Ancora lungo il cammino del content management. Ma le premesse ci sono

I rapporti che provengono dal mondo dell’utenza raccontano di un forte interesse attorno alle piattaforme di gestione dei contenuti, anche se, per ora, stentano a sostituire le soluzioni fatte in casa. In questo senso, l’Ecm può essere visto come la nuova frontiera dell’integrazione.

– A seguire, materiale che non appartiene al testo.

Lemma advanced_write i e e' q :
  find_task i q = Some e -> moves e e' -> advanced q (write_task i e' q).
Proof.
  intros Hf Hm. split; [done|done|by apply (write_task_grows i e)|].
  intros p j x Hn. rewrite lookup_write by done. case_decide as Hd; [|congruence].
  destruct Hd as [-> ->]. rewrite find_task_lookup in Hf. congruence.
Qed.

Lemma advanced_claim i now q : advanced q (try_claim_task i now q).2.
Proof.
  unfold try_claim_task. destruct (find_task i q) as [e|] eqn:Ef; [|reflexivity].
  case_decide as Hd; [reflexivity|]. simpl. apply (advanced_write i e); [done|].
  split; simpl; rewrite ?Hd; try done. simpl. lia.
Qed.

Lemma advanced_renew i now q : advanced q (renew_lease i now q).2.
Proof.
  unfold renew_lease. destruct (find_task i q) as [e|] eqn:Ef; [|reflexivity].
  case_decide as Hd; [|reflexivity]. simpl. by apply (advanced_write i e).
Qed.

Lemma advanced_complete i o q : advanced q (complete_task i o q).2.
Proof.
  unfold complete_task. destruct (find_task i q) as [e|] eqn:Ef; [|reflexivity]. simpl.
  apply (advanced_write i e); [done|].
  split; simpl; try done; [|by destruct o]. destruct (task_status e), o; simpl; lia.
Qed.

Lemma advanced_apply p es q :
  NoDup es.*1 -> (forall x, x ∈ es -> src x.1 (task x.2)) ->
  advanced q (apply_partition_entries p es q).
Proof.
  intros Hnd Hes. split; [done|done|apply (perform_grows (OpApply p es))|].
  intros p' i e Hn. rewrite lookup_apply, Hn by done. case_decide; [|done].
  intros Hl%elem_of_list_to_map_2. apply (Hes (i, e) Hl).
Qed.

(** ** Every action advances the tables *)

Context (w : Queues).

#[local] Abbreviation R := advances.
#[local] Abbreviation wp := (wp R R).
#[local] Abbreviation same := (fun w1 w2 (H : R w1 w2) => H).
#[local] Abbreviation up a := (is_Some (nodes w !! a)).

(** The task is in partition [p] of the table at [a], once and for all. *)
Definition present_at (p : Z) (i : TaskId) (a : SocketAddr) (w : Queues) : Prop :=
  exists q e, nodes w !! a = Some q /\ lookup_task p i q = Some e.

Lemma present_kept p i a : kept R (present_at p i a).
Proof.
  intros w1 w2 Hr (q & e & Hq & He). destruct (advances_lookup w1 w2 a q Hr Hq) as (q' & Hq' & Had).
  destruct (ad_grows _ _ Had) as [_ Hg]. destruct (Hg p i e He) as (e' & He' & _).
  by exists q', e'.
Qed.

Lemma update_advances self (f : DistributedQueue P -> DistributedQueue P) w1 :
  R w w1 -> up self -> (forall q, advanced q (f q)) -> R w1 (update self f w1).2.
Proof.
  intros Hr [q0 Hq0] Hf. destruct (advances_lookup w w1 self q0 Hr Hq0) as (q & Hq & _).
  rewrite (update_eq self f w1 q Hq). split; [|reflexivity].
  pose proof (on_my_pointwise advanced self (fun q => (tt, f q)) w1 q Hq (Hf q)) as Hp.
  by rewrite (on_my_eq self _ w1 q Hq) in Hp.
Qed.

Lemma wp_store self p i e :
  up self -> src i (task e) -> wp (store_local self p i e) (fun _ => present_at p i self) w.
Proof.
  intros Hup Hs w1 Hr. split.
  { apply update_advances; [done..|]. intros q. by apply advanced_store. }
  apply (wp_done R R). intros w2 Hr2. apply (present_kept p i self _ w2 Hr2).
  destruct Hup as [q0 Hq0]. destruct (advances_lookup w w1 self q0 Hr Hq0) as (q & Hq & _).
  rewrite (update_eq self _ w1 q Hq).
  assert (is_Some (lookup_task p i (Queue.store_local p i e q))) as [e' He'].
  { rewrite lookup_store. destruct (lookup_task p i q); [done|]. by rewrite decide_True. }
  exists (Queue.store_local p i e q), e'. split; [apply lookup_insert_eq|done].
Qed.

(** Reading changes nothing. *)
Lemma yields_read_queues {A : Type} (f : Queues -> A) (Q : A -> Prop) :
  (forall w1, R w w1 -> Q (f w1)) -> yields R R (atomic (st_get f)) Q w.
Proof.
  intros Hf. apply (yields_atomic R R same). intros w1 Hr. split; [reflexivity|]. by apply Hf.
Qed.

Lemma wp_read {A : Type} (f : Queues -> A) (Q : A -> Queues -> Prop) :
  (forall w1, R w w1 -> forall w2, R w1 w2 -> Q (f w1) w2) -> wp (atomic (st_get f)) Q w.
Proof. intros Hf w1 Hr. split; [reflexivity|]. apply (wp_done R R). intros w2 Hr2. by apply (Hf w1). Qed.
End races.

(** ** A submission *)
Section submission.
Context {P : Type} (path_segment : string -> option string).
Context (src : TaskId -> Task P -> Prop).

#[local] Abbreviation Queues := (World (DistributedQueue P)).
#[local] Abbreviation R := (advances True src).
#[local] Abbreviation wp := (Process.wp R R).
#[local] Abbreviation same := (fun w1 w2 (H : R w1 w2) => H).
#[local] Abbreviation up w a := (is_Some (nodes w !! a)).

Lemma wp_handle_replicate self p i e w :
  up w self -> src i (task e) ->
  wp (handle_replicate_task self (mkReplicateTask p i e)) (fun _ => present_at p i self) w.
Proof.
  intros Hup Hs. eapply (wp_then R R same); [by apply (wp_store True src w)|]. intros [] w1 Hr1 Hp.
  apply (wp_done R R). intros w2 Hr2. by apply (present_kept True src p i self w1).
Qed.

(** A node is found under the address in its record. *)
Definition recorded (self : SocketAddr) (b : NodeId) (a : SocketAddr) (w : Queues) : Prop :=
  forall q n, nodes w !! self = Some q -> get_member (view q) b = Some n -> http_addr n = a.

Lemma recorded_kept self b a : kept R (recorded self b a).
Proof.
  intros w1 w2 Hr Hrec q n Hq Hn. destruct (advances_lookup_inv True src w1 w2 self q Hr Hq) as (q0 & Hq0 & Had).
  apply (Hrec q0 n Hq0). unfold view in *. simpl in *. by rewrite <- (ad_host _ _ _ _ Had I).
Qed.

Lemma wp_resolve self b a msg w :
  up w self -> recorded self b a w ->
  wp (atomic (resolve self b msg)) (fun r _ => if_ok (fun n => http_addr n = a) r) w.
Proof.
  intros [q0 Hq0] Hrec. apply (wp_read True src w _ (fun r _ => if_ok (fun n => http_addr n = a) r)).
  intros w1 Hr1 w2 _ n Hn. destruct (advances_lookup True src w w1 self q0 Hr1 Hq0) as (q & Hq & _).
  apply (recorded_kept self b a w w1 Hr1 Hrec q n Hq).
  rewrite (lookup_total_correct _ _ _ Hq) in Hn.
  destruct (get_member (view q) b); [by injection Hn as ->|done].
Qed.

Lemma wp_replicate_task self b a p i e w :
  up w self -> recorded self b a w -> src i (task e) ->
  wp (replicate_task_to_backup self b p i e) (fun r w' => r = Ok tt -> present_at p i a w') w.
Proof.
  intros Hup Hrec Hs. eapply (wp_then R R same); [by apply wp_resolve|].
  intros [n|err] w1 Hr1 Ha; [|by apply (wp_done R R)]. specialize (Ha n eq_refl).
  eapply (wp_then R R same).
  - apply (wp_post R w1) with (P := fun _ => present_at p i a).
    + apply advances_env.
    + intros w2 dest. apply advances_up.
    + intros _. apply present_kept.
    + intros Hup1. rewrite <- Ha. by apply wp_handle_replicate.
  - intros [resp|err] w2 Hr2 Hp; apply (wp_done R R); intros w3 Hr3 Hok; [|done].
    apply (present_kept True src p i a w2 w3 Hr3), (Hp resp eq_refl).
Qed.

Section cluster.
Context (addr_of : NodeId -> SocketAddr).

Lemma owner_address_recorded w self q p b :
  cluster addr_of w -> nodes w !! self = Some q -> b ∈ get_owners (partitioner q) p ->
  recorded self b (addr_of b) w.
Proof.
  intros Hc Hq Hb q' n Hq' Hn. rewrite Hq in Hq'. injection Hq' as <-.
  destruct (cluster_owner addr_of w Hc self q b p Hq Hb) as (n' & _ & Hn' & Ha & _). congruence.
Qed.

(** The owners of a partition, as any node sees them at any time. *)
Definition owned (p : Z) (os : list NodeId) (w : Queues) : Prop :=
  cluster addr_of w /\ forall a q, nodes w !! a = Some q -> get_owners (partitioner q) p = os.

Lemma owned_kept p os : kept R (owned p os).
Proof.
  intros w1 w2 Hr [Hc Ho]. split; [by apply (advances_cluster True src addr_of w1)|]. intros a q Hq.
  destruct (advances_lookup_inv True src w1 w2 a q Hr Hq) as (q0 & Hq0 & Had).
  rewrite (ad_host _ _ _ _ Had I). by apply (Ho a).
Qed.

(** A primary that has stored and replicated a task. *)
Definition stored_by (self : SocketAddr) (p : Z) (i : TaskId) (os : list NodeId) (w : Queues) : Prop :=
  present_at p i self w /\ forall b, b ∈ tail os -> present_at p i (addr_of b) w.

Lemma stored_kept self p i os : kept R (stored_by self p i os).
Proof.
  intros w1 w2 Hr [H1 H2]. split; [by apply (present_kept True src p i self w1)|].
  intros b Hb. apply (present_kept True src p i _ w1 w2 Hr), H2, Hb.
Qed.

Lemma wp_store_as_primary self p i e os w :
  up w self -> owned p os w -> src i (task e) ->
  wp (store_as_primary self p i e) (fun r w' => r = Ok tt -> stored_by self p i os w') w.
Proof.
  intros Hup Ho Hs. eapply (wp_then R R same); [by apply (wp_store True src w)|].
  intros [] w1 Hr1 Hp1. pose proof (owned_kept p os w w1 Hr1 Ho) as Ho1.
  destruct Hup as [q0 Hq0]. destruct (advances_lookup True src w w1 self q0 Hr1 Hq0) as (q1 & Hq1 & _).
  eapply (wp_then R R same).
  { apply (wp_read True src w1 _ (fun me _ => get_owners (partitioner me) p = os)). intros w2 Hr2 w3 _.
    destruct (advances_lookup True src w1 w2 self q1 Hr2 Hq1) as (q2 & Hq2 & _).
    rewrite (lookup_total_correct _ _ _ Hq2). apply (proj2 (owned_kept p os w1 w2 Hr2 Ho1) self q2 Hq2). }
  intros me w2 Hr2 ->. eapply (wp_mono R R same); [|apply (wp_each_try R R same) with
    (P := fun b => present_at p i (addr_of b)); [intros b; apply present_kept|]].
  - intros r w3 Hr3 Hl Hok. split; [|by apply Hl].
    apply (present_kept True src p i self w1); [by etrans|done].
  - intros b w3 Hr3 Hb. destruct (advances_lookup True src w1 w3 self q1 ltac:(by etrans) Hq1) as (q3 & Hq3 & _).
    destruct (owned_kept p os w1 w3 ltac:(by etrans) Ho1) as [Hc3 Ho3].
    apply wp_replicate_task; [by exists q3| |done].
    apply (owner_address_recorded w3 self q3 p b Hc3 Hq3). rewrite (Ho3 self q3 Hq3).
    destruct os; [by apply elem_of_nil in Hb|by right].
Qed.

(** A task handed to its primary, by its handler and by the node that forwards it. *)
Lemma wp_internal_submit self p i t os w :
  up w self -> owned p os w -> src i t ->
  wp (handle_internal_submit_task self (mkForwardTask p i t))
    (fun r w' => is_success r = true -> stored_by self p i os w') w.
Proof.
  intros Hup Ho Hs. eapply (wp_then R R same).
  { by apply (wp_read True src w _ (fun _ _ => True)). }
  intros now w1 Hr1 _. eapply (wp_then R R same).
  { eapply (wp_interfere R R); [exact Hr1|]. by apply (wp_store_as_primary self p i _ os w). }
  intros r w2 Hr2 Hst. apply (wp_done R R). intros w3 Hr3 Hsucc.
  apply (stored_kept self p i os w2 w3 Hr3), Hst. by destruct r as [[]|e].
Qed.

Lemma wp_forward self b a p i t os w :
  up w self -> recorded self b a w -> owned p os w -> src i t ->
  wp (forward_task self b p i t) (fun r w' => r = Ok tt -> stored_by a p i os w') w.
Proof.
  intros Hup Hrec Ho Hs. eapply (wp_then R R same); [by apply wp_resolve|].
  intros [n|err] w1 Hr1 Ha; [|by apply (wp_done R R)]. specialize (Ha n eq_refl).
  eapply (wp_then R R same).
  - apply (wp_post R w1) with (P := fun resp w' => is_success resp = true -> stored_by a p i os w').
    + apply advances_env.
    + intros w2 dest. apply advances_up.
    + intros resp w2 w3 Hr Hst Hsucc. apply (stored_kept a p i os w2 w3 Hr), Hst, Hsucc.
    + intros Hup1. rewrite <- Ha. apply wp_internal_submit; [done| |done].
      by apply (owned_kept p os w w1).
  - intros [resp|err] w2 Hr2 Hst; apply (wp_done R R); intros w3 Hr3 Hok; [|done].
    apply (stored_kept a p i os w2 w3 Hr3), (Hst resp eq_refl). by destruct (is_success resp).
Qed.

(** The task is in the tables of all owners. *)
Definition at_owners (p : Z) (i : TaskId) (os : list NodeId) (w : Queues) : Prop :=
  forall b, b ∈ os -> present_at p i (addr_of b) w.

Lemma at_owners_kept p i os : kept R (at_owners p i os).
Proof. intros w1 w2 Hr Ho b Hb. by apply (present_kept True src p i _ w1 w2 Hr), Ho. Qed.

Lemma stored_by_owners a p i primary rest w :
  addr_of primary = a -> stored_by a p i (primary :: rest) w -> at_owners p i (primary :: rest) w.
Proof. intros <- [H1 H2] b [->|Hb]%elem_of_cons; [done|by apply H2]. Qed.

La gestione dei contenuti d’impresa, conosciuta anche come Ecm (Enterprise content management) dovrebbe essere annoverata nella schiera delle “soluzioni finali” nel campo dell’It applicata al business. Così dicono, almeno, le opinioni dei grandi utenti raccolte da Forrester Research nel corso di quest’anno. Utenti che hanno la necessità di integrare i dati strutturati delle proprie aziende, come i documenti di testo e le tabelle di database, con quelli destrutturati, provenienti da pagine Web o di taglio multimediale.


E l’idea che le esigenze integrative siano reali è confermato dal fatto che molte delle aziende sentite da Forrester, più della metà, hanno già cominciato a gestire i contenuti con soluzioni fatte in casa, prevenendo, in un certo senso, il mercato. Ne consegue che le offerte dei vendor in tema di Ecm devono vincere due rivali: l’umana diffidenza nei confronti della novità e “qualcosa di già esistente”, che ha cercato, perlopiù di creare lo spazio per un perno referenziale dell’azienda. Da qui, probabilmente, deve partire il discorso che i vendor di soluzioni Ecm vorranno intavolare con le aziende potenziali utenti, innescando un meccanismo di virtuoso aggiornamento, che tenga cioè presente quello che ormai è un assioma dell’It: non si butta via niente che di buono sia già stato fatto.

Un lavoro draconiano


La circostanza di mercato è che, in sintesi, la gestione integrata dei contenuti, cioè mediante una suite, è realmente difficile. Perché difficoltoso è, soprattutto, “mettere sotto software” e integrare quanto pertiene le conoscenze dei tool Web, la pretta gestione documentale, le pratiche di lavoro collaborativo, l’automatizzazione dei processi e la specializzazione verticale per ambiti di operazione (cioè le industry).


Nulla di sconvolgente, quindi, nel fatto che le aziende utenti, in prima persona, abbiano iniziato a gestirsi i contenuti da sole, giacché sono le migliori conoscitrici di se stesse.


Ciò, in maniera poco paradossale, apre anche uno spiraglio per i vendor di Ecm. Questi, infatti, potranno sfruttare il fatto che le aziende abbiano, ovviamente, iniziato a lavorare alla creazione di un motore referenziale centrale, per proporre (che vuol dire integrare) la propria soluzione ottimizzata.


In sostanza, i fornitori di tecnologia dovrebbero abbandonare l’idea di sostituirsi alle aziende clienti nella parte di gestione che pertiene strettamente alle pratiche operative (ogni azienda ha la propria) e proporre un meta-modello di gestione dei dati. Che fa rima con gestione universale dei metadati. Proprio questo, come emerge se si osa una lettura fra le righe del rapporto di Forrester, dovrebbero attendersi gli utenti dai vendor di soluzioni integrate di Ecm. Ovvero, la chiave per rendere tutte le informazioni aziendali sotto forma di metadato. Che poi è l’anticamera per fare analisi di business.


Il tutto porta a non poter individuare un leader per questo mercato, per quanto ciò possa costituire un interessante riferimento per le aziende. Piuttosto, richiama sul terreno di operazioni tutti i tradizionali big vendor. Il che fa ben sperare gli utenti, perché “big vendor” uguale standard di mercato, quindi garanzia di non dover cestinare quanto fatto finora. Anche sin dai tempi della “semplice” Ged, la Gestione elettronica dei documenti. Il cuore dell’Ecm, insomma, è antico.